WORK REQUIRED:
Exactly how many lines in the entries contain "builds"? Give that number alone.

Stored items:
(** * Video chat backend and client: a shallow embedding

    The development follows the repository's three JavaScript units:

    - [VideoController]: the controller behind [/api/video/upload],
      [/api/video/analyze] and [/api/video/chat] (inline-bytes protocol);
    - [AiController]: [backend/src/controllers/aiController.js], the
      controller behind [/analyze] and [/chat] of [aiRoutes.js]
      (remote upload, polling, generate, cleanup);
    - [Client]: the two handlers of [client/src/App.jsx] that talk to the
      server, [handleVideoUpload] and [handleSendMessage].

    Handlers are written in a state-and-exception monad.  The state of a
    server handler is the chronological trace of its observable effects
    (provider calls, timers, console output, disk writes); everything the
    handler reads from outside (environment, disk, clock, provider
    answers) comes from a [World] record.  A path on the disk names a
    file that can be read, something that cannot (a directory), or
    nothing; a chat request may carry a video URI that is not a string
    and a history that is not an array of messages. *)

From Stdlib Require Import ZArith NArith QArith Lia Ascii String.
From stdpp Require Import base strings list gmap pretty.

Open Scope string_scope.
Open Scope list_scope.

(** ** JavaScript preliminaries *)

Module JS.

(** Completion of a JavaScript computation: a value, or a thrown
    [Error] carrying its [message]. *)
Inductive Completion (A : Type) : Type :=
| Normal (a : A)
| Throw (message : string).
Arguments Normal {A} a.
Arguments Throw {A} message.

(** State-and-exception monad; the state survives a throw. *)
Definition Eff (S A : Type) : Type := S -> Completion A * S.

Definition ret {S A} (a : A) : Eff S A := fun s => (Normal a, s).

Definition bind {S A B} (m : Eff S A) (k : A -> Eff S B) : Eff S B :=
  fun s =>
    match m s with
    | (Normal a, s') => k a s'
    | (Throw msg, s') => (Throw msg, s')
    end.

Definition throw {S A} (msg : string) : Eff S A := fun s => (Throw msg, s).

(** [try { body } catch (error) { handler(error.message) }] *)
Definition try_catch {S A} (body : Eff S A) (handler : string -> Eff S A)
  : Eff S A :=
  fun s =>
    match body s with
    | (Normal a, s') => (Normal a, s')
    | (Throw msg, s') => handler msg s'
    end.

(** [try { body } finally { cleanup }], for a cleanup that cannot throw. *)
Definition try_finally {S A} (body : Eff S A) (cleanup : S -> S) : Eff S A :=
  fun s => let '(c, s') := body s in (c, cleanup s').

(** [await p] for a promise whose settlement is already known. *)
Definition await {S A} (c : Completion A) : Eff S A := fun s => (c, s).

Definition modify {S} (f : S -> S) : Eff S unit := fun s => (Normal tt, f s).

Definition gets {S A} (f : S -> A) : Eff S A := fun s => (Normal (f s), s).

(** Truthiness of a string-valued property that may be absent:
    [undefined] and [''] are falsy. *)
Definition truthy (v : option string) : bool :=
  match v with
  | Some s => negb (String.eqb s "")
  | None => false
  end.

(** [a || b] on strings. *)
Definition or_else (a b : string) : string :=
  if String.eqb a "" then b else a.

(** [Array.prototype.slice(start)] with a single argument. *)
Definition slice {A} (start : Z) (l : list A) : list A :=
  let len := Z.of_nat (length l) in
  let k := if (start <? 0)%Z then Z.max (len + start) 0 else Z.min start len in
  drop (Z.to_nat k) l.

(** The line feed of a template literal that spans lines. *)
Definition nl : string := String "010"%char "".

(** [Array.prototype.join(sep)] on strings. *)
Fixpoint join (sep : string) (l : list string) : string :=
  match l with
  | [] => ""
  | [x] => x
  | x :: rest => x +:+ sep +:+ join sep rest
  end.

(** No dash among the characters of [s]. *)
Fixpoint dash_free (s : string) : bool :=
  match s with
  | EmptyString => true
  | String c rest => negb (Ascii.eqb c "-"%char) && dash_free rest
  end.

(** [String.prototype.startsWith]. *)
Definition startsWith (pre s : string) : bool := String.prefix pre s.

(** JSON values as the handlers build them and the client reads them. *)
#[warnings="-register-all"]
Inductive JSON : Type :=
| JUndefined
| JNull
| JBool (b : bool)
| JNum (n : Z)
| JStr (s : string)
| JArr (items : list JSON)
| JObj (fields : list (string * JSON)).

Fixpoint assoc (key : string) (fields : list (string * JSON)) : JSON :=
  match fields with
  | [] => JUndefined
  | (k, v) :: rest => if String.eqb k key then v else assoc key rest
  end.

(** Truthiness of a JSON value. *)
Definition json_truthy (v : JSON) : bool :=
  match v with
  | JUndefined | JNull => false
  | JBool b => b
  | JNum n => negb (n =? 0)%Z
  | JStr s => negb (String.eqb s "")
  | JArr _ | JObj _ => true
  end.

(** An HTTP response as [res.status(code).json(body)] sends it. *)
Record HttpResponse : Type := mkResponse { status : Z; body : JSON }.

(** [response.ok] of the Fetch API. *)
Definition ok (r : HttpResponse) : bool :=
  ((200 <=? status r) && (status r <=? 299))%Z.

End JS.

Import JS.

#[export] Instance Completion_fmap : FMap Completion := fun A B f c =>
  match c with
  | Normal a => Normal (f a)
  | Throw message => Throw message
  end.

#[export] Instance Eff_ret {S} : MRet (Eff S) := fun A => @ret S A.
#[export] Instance Eff_bind {S} : MBind (Eff S) := fun A B k m => @bind S A B m k.

(** ** Data shared by the server and the client *)

(** An entry of the chat log ([App.jsx] builds them, the chat endpoints
    read [sender] and [text]). *)
Record ChatMessage : Type := mkMessage {
  text : string;
  sender : string;
  timestamp : string
}.

(** JSON body of a chat request as the client builds it, with every
    field either chat handler destructures; an absent field is [None].
    Present fields hold strings (and a list of messages).  The handlers
    take the [ChatRequest] below, which such a body is read as. *)
Record ChatBody : Type := mkChatBody {
  chat_filename : option string;
  chat_videoUri : option string;
  chat_question : option string;
  chat_chatHistory : option (list ChatMessage)
}.

(** A history entry as the controllers re-label it. *)
Record HistoryEntry : Type := mkEntry { role : string; parts : string }.

(** What JSON can hold in place of the chat history when it is not an
    array. *)
Inductive NotArray : Type :=
| NUndefined
| NNull
| NBool (b : bool)
| NNum (n : Z)
| NStr (s : string)
| NObj (fields : list (string * JSON)).

Definition not_array_truthy (v : NotArray) : bool :=
  match v with
  | NUndefined | NNull => false
  | NBool b => b
  | NNum n => negb (n =? 0)%Z
  | NStr s => negb (String.eqb s "")
  | NObj _ => true
  end.

(** The [chatHistory] of a request as the server may receive it: an array
    whose items are message objects or [null] ([None]), or a value that is
    not an array. *)
Inductive History : Type :=
| Items (items : list (option ChatMessage))
| Other (v : NotArray).

(** The items of an array when none of them is [null]. *)
Fixpoint messages_of (items : list (option ChatMessage)) : option (list ChatMessage) :=
  match items with
  | [] => Some []
  | Some m :: rest => cons m <$> messages_of rest
  | None :: _ => None
  end.

(** [req.body] of a chat request as a handler may receive it: the file
    name and the question are strings or absent, the video URI is any
    JSON value, the history any array of messages and [null]s or any value
    that is not an array. *)
Record ChatRequest : Type := mkChatRequest {
  req_filename : option string;
  req_videoUri : JSON;
  req_question : option string;
  req_chatHistory : History
}.

(** The request a well-typed body amounts to. *)
Definition request_of (body : ChatBody) : ChatRequest :=
  {| req_filename := chat_filename body;
     req_videoUri := match chat_videoUri body with
                     | Some uri => JStr uri
                     | None => JUndefined
                     end;
     req_question := chat_question body;
     req_chatHistory := match chat_chatHistory body with
                        | Some messages => Items (Some <$> messages)
                        | None => Other NUndefined
                        end |}.

Coercion request_of : ChatBody >-> ChatRequest.

(** ** Provider and runtime *)

(** A Node [Buffer]: the bytes of a file. *)
Abbreviation Buffer := (list Byte.byte).

Record RemoteFile : Type := mkRemoteFile {
  file_name : string;
  file_uri : string;
  file_mimeType : string;
  file_state : string
}.

Record UploadFileResponse : Type := { upload_file : option RemoteFile }.

Record GenerationConfig : Type := {
  temperature : Q;
  topK : Z;
  topP : Q;
  maxOutputTokens : Z
}.

(** Parts of a generate-content request. *)
Inductive Part : Type :=
| FileData (mimeType fileUri : string)
| InlineData (data mimeType : string)
| TextPart (t : string).

Record GenerateCall : Type := {
  call_apiKey : option string;
  call_model : string;
  call_config : GenerationConfig;
  call_parts : list Part
}.

(** What [generateContent] resolves to: maybe no object, maybe one
    without a [response], and [response.text()] may itself throw. *)
Record GenerateResult : Type := { response : option (Completion string) }.

Inductive Level : Type := LOG | WARN | ERROR.

(** Something at a path that is not a regular file the process can read:
    a directory, or a file without read permission.  [fs.statSync] gives
    it a size, [fs.readFileSync] throws (EISDIR, EACCES). *)
Record Unreadable : Type := {
  unreadable_size : N;
  read_error : string
}.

OUTPUT FOR THIS EXERCISE:
2